### ENTRIES PROVIDED
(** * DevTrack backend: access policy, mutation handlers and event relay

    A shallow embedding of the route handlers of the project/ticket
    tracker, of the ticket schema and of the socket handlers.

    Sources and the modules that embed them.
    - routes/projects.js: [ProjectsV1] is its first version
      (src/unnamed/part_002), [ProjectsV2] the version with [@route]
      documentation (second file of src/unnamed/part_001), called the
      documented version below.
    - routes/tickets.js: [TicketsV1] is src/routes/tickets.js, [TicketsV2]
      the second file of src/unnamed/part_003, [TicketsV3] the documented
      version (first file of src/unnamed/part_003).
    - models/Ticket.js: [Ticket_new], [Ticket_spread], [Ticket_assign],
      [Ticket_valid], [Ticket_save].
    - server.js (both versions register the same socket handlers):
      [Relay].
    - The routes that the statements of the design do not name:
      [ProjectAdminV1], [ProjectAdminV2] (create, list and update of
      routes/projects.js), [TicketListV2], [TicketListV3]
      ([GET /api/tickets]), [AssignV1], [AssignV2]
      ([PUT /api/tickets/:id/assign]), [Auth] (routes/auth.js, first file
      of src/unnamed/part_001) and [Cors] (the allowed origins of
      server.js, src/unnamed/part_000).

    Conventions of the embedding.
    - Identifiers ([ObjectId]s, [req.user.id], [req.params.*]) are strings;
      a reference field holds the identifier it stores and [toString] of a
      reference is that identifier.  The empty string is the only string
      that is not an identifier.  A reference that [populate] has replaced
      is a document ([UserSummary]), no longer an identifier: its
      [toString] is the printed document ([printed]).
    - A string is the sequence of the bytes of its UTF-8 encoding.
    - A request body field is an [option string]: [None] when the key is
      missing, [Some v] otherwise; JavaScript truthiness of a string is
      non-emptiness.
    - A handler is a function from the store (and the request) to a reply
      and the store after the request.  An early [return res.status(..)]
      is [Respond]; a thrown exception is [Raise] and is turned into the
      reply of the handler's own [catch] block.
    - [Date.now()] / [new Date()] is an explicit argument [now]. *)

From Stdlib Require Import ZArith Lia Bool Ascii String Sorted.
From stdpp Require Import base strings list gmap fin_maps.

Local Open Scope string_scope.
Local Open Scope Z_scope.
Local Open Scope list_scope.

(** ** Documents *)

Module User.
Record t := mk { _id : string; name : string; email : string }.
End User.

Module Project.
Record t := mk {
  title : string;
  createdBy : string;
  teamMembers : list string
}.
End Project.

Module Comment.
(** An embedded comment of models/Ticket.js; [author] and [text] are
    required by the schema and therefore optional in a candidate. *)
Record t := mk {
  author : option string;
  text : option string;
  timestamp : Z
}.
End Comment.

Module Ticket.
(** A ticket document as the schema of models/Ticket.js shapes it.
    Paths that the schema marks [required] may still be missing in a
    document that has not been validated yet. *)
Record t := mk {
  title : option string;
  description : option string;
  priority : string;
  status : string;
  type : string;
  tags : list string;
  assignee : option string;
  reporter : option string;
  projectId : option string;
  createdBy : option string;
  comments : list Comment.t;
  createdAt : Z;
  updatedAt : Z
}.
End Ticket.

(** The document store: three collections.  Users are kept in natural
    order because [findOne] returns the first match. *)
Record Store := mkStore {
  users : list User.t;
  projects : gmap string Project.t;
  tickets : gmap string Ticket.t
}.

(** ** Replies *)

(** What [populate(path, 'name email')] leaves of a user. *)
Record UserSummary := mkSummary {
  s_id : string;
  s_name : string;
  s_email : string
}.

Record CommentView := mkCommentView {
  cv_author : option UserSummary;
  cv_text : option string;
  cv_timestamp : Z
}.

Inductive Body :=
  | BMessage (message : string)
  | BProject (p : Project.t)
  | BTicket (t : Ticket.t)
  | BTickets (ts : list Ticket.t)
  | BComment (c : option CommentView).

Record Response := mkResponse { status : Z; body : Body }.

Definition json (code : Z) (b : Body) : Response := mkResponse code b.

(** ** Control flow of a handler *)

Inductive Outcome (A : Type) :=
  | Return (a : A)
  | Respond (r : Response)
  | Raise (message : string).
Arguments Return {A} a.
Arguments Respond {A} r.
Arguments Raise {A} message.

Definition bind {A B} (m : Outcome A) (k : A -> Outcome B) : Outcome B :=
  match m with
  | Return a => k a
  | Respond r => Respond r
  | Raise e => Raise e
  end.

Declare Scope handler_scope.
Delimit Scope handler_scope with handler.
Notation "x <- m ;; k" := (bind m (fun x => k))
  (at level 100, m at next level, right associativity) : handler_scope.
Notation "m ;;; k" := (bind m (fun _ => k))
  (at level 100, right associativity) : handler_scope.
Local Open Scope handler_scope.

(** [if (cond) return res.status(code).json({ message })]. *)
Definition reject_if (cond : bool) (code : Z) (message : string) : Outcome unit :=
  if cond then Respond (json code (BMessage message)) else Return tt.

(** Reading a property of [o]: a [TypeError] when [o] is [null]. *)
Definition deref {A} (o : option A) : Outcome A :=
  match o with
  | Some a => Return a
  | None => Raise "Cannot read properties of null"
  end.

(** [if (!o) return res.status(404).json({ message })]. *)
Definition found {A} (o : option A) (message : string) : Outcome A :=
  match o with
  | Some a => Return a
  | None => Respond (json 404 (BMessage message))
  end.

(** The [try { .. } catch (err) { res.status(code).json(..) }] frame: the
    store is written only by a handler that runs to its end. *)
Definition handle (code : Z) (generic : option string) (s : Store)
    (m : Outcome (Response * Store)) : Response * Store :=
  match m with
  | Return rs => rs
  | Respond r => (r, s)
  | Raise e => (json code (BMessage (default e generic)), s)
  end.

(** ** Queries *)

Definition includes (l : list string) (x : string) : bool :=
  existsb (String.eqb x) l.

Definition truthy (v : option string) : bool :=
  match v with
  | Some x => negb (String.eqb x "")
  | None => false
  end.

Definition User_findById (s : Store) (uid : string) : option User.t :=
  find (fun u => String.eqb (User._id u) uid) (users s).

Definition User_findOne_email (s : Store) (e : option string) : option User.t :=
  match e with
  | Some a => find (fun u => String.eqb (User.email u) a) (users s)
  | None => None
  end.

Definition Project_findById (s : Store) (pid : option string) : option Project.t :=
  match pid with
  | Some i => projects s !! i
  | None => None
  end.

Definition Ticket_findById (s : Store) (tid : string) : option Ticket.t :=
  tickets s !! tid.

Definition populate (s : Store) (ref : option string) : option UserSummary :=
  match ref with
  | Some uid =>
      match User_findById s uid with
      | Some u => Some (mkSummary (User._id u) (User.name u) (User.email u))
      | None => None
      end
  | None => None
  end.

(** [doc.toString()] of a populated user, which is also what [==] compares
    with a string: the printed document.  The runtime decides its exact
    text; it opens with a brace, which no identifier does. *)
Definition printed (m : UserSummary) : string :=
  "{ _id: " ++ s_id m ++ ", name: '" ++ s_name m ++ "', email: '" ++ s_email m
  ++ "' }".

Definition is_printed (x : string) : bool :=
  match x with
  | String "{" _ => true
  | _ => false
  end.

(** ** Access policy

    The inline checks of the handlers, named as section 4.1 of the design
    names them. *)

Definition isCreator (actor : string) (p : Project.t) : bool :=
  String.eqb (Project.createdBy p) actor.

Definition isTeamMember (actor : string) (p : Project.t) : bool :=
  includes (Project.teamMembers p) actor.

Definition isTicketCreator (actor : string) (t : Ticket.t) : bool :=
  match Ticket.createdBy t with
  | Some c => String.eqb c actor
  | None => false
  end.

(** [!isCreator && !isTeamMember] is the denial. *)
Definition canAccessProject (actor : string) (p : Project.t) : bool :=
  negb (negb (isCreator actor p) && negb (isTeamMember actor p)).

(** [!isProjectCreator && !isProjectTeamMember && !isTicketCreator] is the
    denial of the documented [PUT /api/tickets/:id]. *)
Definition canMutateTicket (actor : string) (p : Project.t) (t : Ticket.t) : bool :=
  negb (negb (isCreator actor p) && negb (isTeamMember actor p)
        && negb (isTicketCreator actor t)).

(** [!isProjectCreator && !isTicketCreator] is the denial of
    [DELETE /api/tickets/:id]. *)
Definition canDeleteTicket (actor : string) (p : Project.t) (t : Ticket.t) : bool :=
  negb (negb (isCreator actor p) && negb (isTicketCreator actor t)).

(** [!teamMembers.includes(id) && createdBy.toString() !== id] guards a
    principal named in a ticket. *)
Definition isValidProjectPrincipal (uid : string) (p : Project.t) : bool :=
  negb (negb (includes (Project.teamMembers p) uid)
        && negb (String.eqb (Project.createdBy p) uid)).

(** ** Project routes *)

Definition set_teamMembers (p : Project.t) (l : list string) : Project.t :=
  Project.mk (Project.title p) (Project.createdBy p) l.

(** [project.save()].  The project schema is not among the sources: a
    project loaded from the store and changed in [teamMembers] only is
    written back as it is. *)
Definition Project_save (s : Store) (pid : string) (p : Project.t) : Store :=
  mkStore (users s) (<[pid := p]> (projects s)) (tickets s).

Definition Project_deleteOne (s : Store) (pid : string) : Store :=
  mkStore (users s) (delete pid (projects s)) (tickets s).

### YOUR INSTRUCTIONS
From the material above, set down exactly the lines between the line holding "match v with" and the line holding "String.eqb c actor", inclusive. Include nothing else.

### TASK RESPONSE
  match v with
  | Some x => negb (String.eqb x "")
  | None => false
  end.

Definition User_findById (s : Store) (uid : string) : option User.t :=
  find (fun u => String.eqb (User._id u) uid) (users s).

Definition User_findOne_email (s : Store) (e : option string) : option User.t :=
  match e with
  | Some a => find (fun u => String.eqb (User.email u) a) (users s)
  | None => None
  end.

Definition Project_findById (s : Store) (pid : option string) : option Project.t :=
  match pid with
  | Some i => projects s !! i
  | None => None
  end.

Definition Ticket_findById (s : Store) (tid : string) : option Ticket.t :=
  tickets s !! tid.

Definition populate (s : Store) (ref : option string) : option UserSummary :=
  match ref with
  | Some uid =>
      match User_findById s uid with
      | Some u => Some (mkSummary (User._id u) (User.name u) (User.email u))
      | None => None
      end
  | None => None
  end.

(** [doc.toString()] of a populated user, which is also what [==] compares
    with a string: the printed document.  The runtime decides its exact
    text; it opens with a brace, which no identifier does. *)
Definition printed (m : UserSummary) : string :=
  "{ _id: " ++ s_id m ++ ", name: '" ++ s_name m ++ "', email: '" ++ s_email m
  ++ "' }".

Definition is_printed (x : string) : bool :=
  match x with
  | String "{" _ => true
  | _ => false
  end.

(** ** Access policy

    The inline checks of the handlers, named as section 4.1 of the design
    names them. *)

Definition isCreator (actor : string) (p : Project.t) : bool :=
  String.eqb (Project.createdBy p) actor.

Definition isTeamMember (actor : string) (p : Project.t) : bool :=
  includes (Project.teamMembers p) actor.

Definition isTicketCreator (actor : string) (t : Ticket.t) : bool :=
  match Ticket.createdBy t with
  | Some c => String.eqb c actor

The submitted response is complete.